Kromaki
divulga trailer de ‘O Outro Mundo de Sofia’, doc sobre luta de Guete pelo
cultivo de maconha.
Novo documentário dirigido por Rapha Erichsen,
“O Outro Mundo de Sofia” ganha primeiro trailer e tem data
de estreia marcada para o dia 8 de maio, à 00h30, no
GNT.
Produzido pela Kromaki, em coprodução com o GNT, o
documentário conta com a participação de nomes como o deputado federal e pastor
Henrique Vieira, o neurocientista e biólogo Sidarta Ribeiro, o autor Francisco
Bosco e a socióloga Julita Lemgruber.
A partir de 9 de maio, a produção estará disponível no Globoplay +Canais
e em plataformas on demand das operadoras.
Sofia Langenbach tem 13 anos, uma síndrome rara
e uma história que virou História. Sua família foi a primeira no Brasil a conseguir
autorização da Justiça para cultivar maconha como medicamento. Sua mãe
tornou-se a maior ativista canábica do país. E seu nome batiza hoje uma fazenda
que produz remédio para mais de 6 mil famílias.
“O Outro Mundo de Sofia” mergulha nessa história e acompanha
a batalha de Guete Brito, a mãe da menina, para manter e ampliar o cultivo da
planta, enfrentando ameaças constantes e trazendo para o centro do debate a descriminalização da
droga, a importância de estudos científicos sobre as propriedades curativas da
planta e a desconstrução de diversos argumentos proibicionistas.
Rapha Erichsen
abordou o tema pela primeira vez em 2014, no filme "Ilegal: a vida não
espera". Codirigido com Tarso Araújo, o longa abriu um amplo debate sobre
o uso medicinal da maconha no país ao revelar a rotina de um grupo
de mães que desafiava a lei para conseguir remédios à base da planta
para seus filhos.
Guete Brito era uma delas.
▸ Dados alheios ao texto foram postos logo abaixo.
(** [inl] is the exception of calling [.map] on a value that is no array. *)
Definition parseCandidateSources (candidate : value)
  : JS.Error + list GeminiSource :=
  let groundingVal :=
    if truthy candidate && is_object_tag (typeof candidate)
    then opt_member candidate "groundingMetadata"
    else VUndefined in
  if negb (truthy groundingVal) || negb (is_object_tag (typeof groundingVal))
  then inr []
  else
    let attributions := opt_member groundingVal "groundingAttributions" in
    if negb (truthy attributions) then inr []
    else
      match attributions with
      | VArr arr => inr (map attribution_source arr)
      | _ => inl map_is_not_a_function
      end.

(** *** The outside world *)

(** A response received from the provider: [resp.status], the body as
    [resp.text()] gives it, and what parsing that body as JSON gives
    ([resp.json()], [JSON.parse(txt)]): the value, or the SyntaxError. *)
Record HttpResponse : Type :=
  mkResponse {
    resp_status : N;
    resp_text : string;
    resp_json : JS.Error + value }.

(** [resp.ok]: a status in the range 200-299. *)
Definition resp_ok (r : HttpResponse) : bool :=
  ((200 <=? resp_status r) && (resp_status r <=? 299))%N.

Inductive FetchOutcome : Type :=
| NetworkError (e : JS.Error)
| Responds (r : HttpResponse).

(** One outbound call as the network would complete it if left alone:
    after [latency] milliseconds, with [outcome]. *)
Record Exchange : Type := mkExchange { latency : Z; outcome : FetchOutcome }.

Record Env : Type :=
  mkEnv {
    GEMINI_API_KEY : option string;   (* process.env.GEMINI_API_KEY *)
    hasAbortController : bool;        (* typeof AbortController !== 'undefined' *)
    exchange : Z -> Exchange          (* the call made by attempt n *) }.

(** The request body, before [JSON.stringify]. *)
Record Part : Type := mkPart { part_text : string }.
Record Content : Type := mkContent { parts : list Part }.
Record SystemInstruction : Type :=
  mkSystemInstruction { role : string; si_parts : list Part }.
Inductive Tool : Type := googleSearch.
Record Payload : Type :=
  mkPayload {
    contents : list Content;
    systemInstruction : SystemInstruction;
    tools : list Tool }.

Inductive event : Type :=
| SetTimeout (ms : Z)                   (* the abort timer of an attempt *)
| ClearTimeout
| Abort                                 (* the timer fired: controller.abort() *)
| Fetch (url : string) (body : Payload) (* an outbound call *)
| Sleep (ms : Z)                        (* the delay before a retry *)
| ConsoleError (label : string) (what : string + thrown).

Definition trace : Type := list event.

(** *** Computations: a trace and a result or an exception *)

Inductive outcome_of (A : Type) : Type :=
| Returned (a : A)
| Threw (e : thrown).
Arguments Returned {A} a.
Arguments Threw {A} e.

Definition M (A : Type) : Type := (trace * outcome_of A)%type.

Definition ret {A} (a : A) : M A := ([], Returned a).
Definition throw {A} (e : thrown) : M A := ([], Threw e).
Definition emit (ev : event) : M unit := ([ev], Returned tt).

Definition bind {A B} (m : M A) (k : A -> M B) : M B :=
  match m with
  | (t1, Returned a) => let (t2, r) := k a in ((t1 ++ t2)%list, r)
  | (t1, Threw e) => (t1, Threw e)
  end.

(** [try { m } catch (err) { handler err }] *)
Definition try_catch {A} (m : M A) (handler : thrown -> M A) : M A :=
  match m with
  | (t1, Threw e) => let (t2, r) := handler e in ((t1 ++ t2)%list, r)
  | done => done
  end.

Declare Scope js_scope.
Delimit Scope js_scope with js.
Notation "x <- c ;; k" := (bind c (fun x => k))
  (at level 100, c at next level, right associativity) : js_scope.
Notation "c ;; k" := (bind c (fun _ => k))
  (at level 100, right associativity) : js_scope.
Open Scope js_scope.

Definition fetches (t : trace) : nat :=
  length (filter (fun ev => match ev with Fetch _ _ => true | _ => false end) t).

Definition sleeps (t : trace) : list Z :=
  flat_map (fun ev => match ev with Sleep ms => [ms] | _ => [] end) t.

Definition timers (t : trace) : list Z :=
  flat_map (fun ev => match ev with SetTimeout ms => [ms] | _ => [] end) t.

Definition maxAttempts : Z := 2.
Definition baseTimeoutMs : Z := 8000.

(** What one iteration of the [for] loop ends with. *)
Inductive iteration (A : Type) : Type :=
| Continue
| Return (a : A).
Arguments Continue {A}.
Arguments Return {A} a.

(** The [payload] constant of [callGemini]. *)
Definition build_payload
    (promptText systemInstruction : string) (language : option string)
  : Payload :=
  let finalSystemInstruction :=
    buildFinalSystemInstruction (Some systemInstruction) language in
  {| contents := [ {| parts := [ {| part_text := promptText |} ] |} ];
     systemInstruction :=
       {| role := "system";
          si_parts := [ {| part_text := finalSystemInstruction |} ] |};
     tools := [ googleSearch ] |}.

Section WithEnv.

Variable env : Env.

Definition key_configured : bool :=
  match GEMINI_API_KEY env with
  | Some k => str_truthy k
  | None => false
  end.

Definition GEMINI_API_URL : string :=
  "https://generativelanguage.googleapis.com/v1beta/models/gemini-2.5-flash:generateContent?key="
  ++ match GEMINI_API_KEY env with Some k => k | None => "undefined" end.

(** [await fetch(url, {..., signal: controller?.signal})] while a timer
    of [timer] ms stands that aborts the controller, if there is one. *)
Definition fetch (attempt timer : Z) (url : string) (body : Payload)
  : M HttpResponse :=
  emit (Fetch url body) ;;
  if hasAbortController env && (timer <=? latency (exchange env attempt))
  then emit Abort ;; throw (ThrownOther AbortError)
  else
    match outcome (exchange env attempt) with
    | NetworkError e => throw (ThrownOther e)
    | Responds r => ret r
    end.

(** [details] of a non-ok response:
    [details = txt; try { details = JSON.parse(txt).error || txt } catch {}] *)
Definition error_details (resp : HttpResponse) : value :=
  let txt := VStr (resp_text resp) in
  match resp_json resp with
  | inl _ => txt
  | inr parsed =>
      match member parsed "error" with
      | None => txt
      | Some err => or_else err txt
      end
  end.

(** [result?.candidates?.[0]] *)
Definition first_candidate (result : value) : value :=
  opt_index0 (opt_member result "candidates").

(** [candidate?.content?.parts?.[0]?.text] *)
Definition candidate_text (candidate : value) : value :=
  opt_member
    (opt_index0 (opt_member (opt_member candidate "content") "parts"))
    "text".

(** The [try] block of an attempt, from the response on. *)
Definition read_response (resp : HttpResponse) : M GeminiResult :=
  if negb (resp_ok resp) then
    throw (ThrownGemini
             (mkGeminiAPIError
                ("Gemini API Error: " ++ show_N (resp_status resp))
                (Some (resp_status resp))
                (error_details resp)))
  else
    match resp_json resp with
    | inl syntax_error => throw (ThrownOther syntax_error)
    | inr result =>
        let candidate := first_candidate result in
        let text := candidate_text candidate in
        if negb (truthy text) then
          throw (ThrownGemini
                   (mkGeminiAPIError
                      "Could not parse response from Gemini API."
                      (Some 500%N) result))
        else
          match parseCandidateSources candidate with
          | inl e => throw (ThrownOther e)
          | inr sources => ret (mkResult text sources)
          end
    end.

(** The final [throw]s of the [catch] block. *)
Definition normalize (err : thrown) : GeminiAPIError :=
  match err with
  | ThrownGemini e => e
  | ThrownOther e =>
      if (name e =? "AbortError")%string
      then GeminiAPIError_new "Request to Gemini timed out"
      else GeminiAPIError_new
             (if str_truthy (message e) then message e
              else "Unknown error calling Gemini")
  end.

(** The [try] block of an attempt. *)
Definition attempt_try (payload : Payload) (attempt : Z) : M GeminiResult :=
  resp <- fetch attempt (baseTimeoutMs * attempt) GEMINI_API_URL payload ;;
  emit ClearTimeout ;;
  read_response resp.

(** The [catch] block of an attempt. *)
Definition attempt_catch (attempt : Z) (err : thrown)
  : M (iteration GeminiResult) :=
  emit ClearTimeout ;;
  let isLast := attempt =? maxAttempts in
  if negb isLast then
    let delayMs := 200 * attempt in
    emit (Sleep delayMs) ;;
    ret Continue
  else throw (ThrownGemini (normalize err)).

(** The body of the [for] loop. *)
Definition attempt_body (payload : Payload) (attempt : Z)
  : M (iteration GeminiResult) :=
  emit (SetTimeout (baseTimeoutMs * attempt)) ;;
  try_catch
    (r <- attempt_try payload attempt ;; ret (Return r))
    (attempt_catch attempt).

(** [for (let attempt = 1; attempt <= maxAttempts; attempt++)], over the
    attempt numbers still to run, and the [throw] after the loop. *)
Fixpoint attempt_loop (payload : Payload) (attempts : list Z)
  : M GeminiResult :=
  match attempts with
  | [] => throw (ThrownGemini (GeminiAPIError_new "Unexpected error in callGemini"))
  | attempt :: later =>
      it <- attempt_body payload attempt ;;
      match it with
      | Return r => ret r
      | Continue => attempt_loop payload later
      end
  end.

Definition attempt_numbers : list Z :=
  map Z.of_nat (seq 1 (Z.to_nat maxAttempts)).

Definition callGemini
    (promptText : string) (systemInstruction : string)
    (language : option string) : M GeminiResult :=
  if negb key_configured then
    throw (ThrownGemini
             (GeminiAPIError_new "Server-side Gemini API key not configured."))
  else if negb (str_truthy promptText) || negb (str_truthy (trim promptText)) then
    throw (ThrownGemini (GeminiAPIError_new "promptText is required"))
  else
    attempt_loop (build_payload promptText systemInstruction language)
                 attempt_numbers.

End WithEnv.

End Service.

(** ** The request handler: [server/gemini/controller.ts] *)

Module Controller.

Import Service.

(** The objects handed to [NextResponse.json]. *)
Inductive ResponseBody : Type :=
| ErrorOnly (error : string)                        (* { error } *)
| ErrorWithDetails (error : string) (details : value) (* { error, details } *)
| Result (r : GeminiResult).                         (* { text, sources } *)

Record NextResponse : Type := mkNextResponse { status : N; body : ResponseBody }.

(** [NextResponse.json(body, { status })]; the status is 200 when the
    second argument is left out. *)
Definition json (b : ResponseBody) (st : option N) : NextResponse :=
  {| status := match st with Some n => n | None => 200%N end; body := b |}.

(** [(body && typeof body === 'object') ? body : {}] *)
Definition payload_of (body : value) : value :=
  if truthy body && is_object_tag (typeof body) then body else VObj [].

(** [typeof payload[key] === 'string' ? payload[key] : undefined] *)
Definition string_field (payload : value) (key : string) : option string :=
  match opt_member payload key with
  | VStr s => Some s
  | _ => None
  end.

Definition or_empty (s : option string) : string :=
  match s with Some x => x | None => "" end.

(** [err.message] and [err.details] of a caught value. *)
Definition message_of (err : thrown) : string :=
  match err with
  | ThrownGemini e => ge_message e
  | ThrownOther e => message e
  end.

Definition details_of (err : thrown) : value :=
  match err with
  | ThrownGemini e => ge_details e
  | ThrownOther _ => VUndefined
  end.

(** The inner [catch] block. *)
Definition on_service_error (err : thrown) : M NextResponse :=
  emit (ConsoleError "Gemini service error:"
          (if str_truthy (message_of err) then inl (message_of err) else inr err)) ;;
  let st :=
    if str_truthy (message_of err) && includes (message_of err) "Gemini API Error"
    then 502%N else 500%N in
  ret (json (ErrorWithDetails
               (if str_truthy (message_of err) then message_of err
                else "Gemini service error")
               (details_of err))
            (Some st)).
Agora, quase dez anos depois, Rapha volta
a ela para avançar no assunto. "A mesma planta que serve de medicamento é
criminalizada e gera morte nas periferias do país. É chocante como,
apesar dos avanços, ainda não se discute isso”, afirma o diretor.
Guete e o marido, Marcos Lins Langenbach, comandam a Apepi (Associação de
Apoio à Pesquisa e Pacientes), que cultiva cannabis, produz e distribui
remédios feitos a partir da planta.
Apesar de ter se lançado nessa luta para melhorar a
qualidade de vida própria filha, Guete logo percebeu a abrangência da
causa e hoje levanta uma bandeira que vai muito além de Sofia.
Afinal, não há pauta social que se sustente sem reconhecer as demandas de
outros grupos.
Ao reivindicar políticas públicas que
viabilizem a produção e distribuição de medicamentos
derivados da maconha, portanto, o filme também enfatiza a
importância de se rediscutir a guerra às drogas, que persegue, encarcera e mata
- sobretudo - a população pobre e negra.
É nessa busca por mais visibilidade da luta e pelo
enriquecimento do debate que Guete encontra personagens de diferentes vivências,
perspectivas e áreas de atuação. Mães, pais, pacientes, cientistas,
pesquisadores, historiadores, advogados e figuras políticas surgem
para somar em um único debate contrário a uma guerra sem benefício.
“Esperamos que nesse novo cenário político, possamos
avançar numa regulamentação justa e democrática para o Brasil e que contemple o
cultivo para as Associações", diz a ativista.
Logline: Um mergulho na luta da família de Sofia, fundadora da
primeira fazenda de maconha no Rio de Janeiro, enfrentando a Justiça, um
mercado milionário e a opinião pública.
Sinopse: Sofia tem 13 anos mas
não vai aprender filosofia como em um conto de fadas. Ela tem uma síndrome rara
e seu remédio, feito de maconha, é proibido.
Sua mãe empenha um longa luta pelos direitos de Sofia e
acaba desafiando a justiça, um mercado milionário e a opinião pública pela
legalização da cannabis no Brasil e uma revisão da guerra às drogas.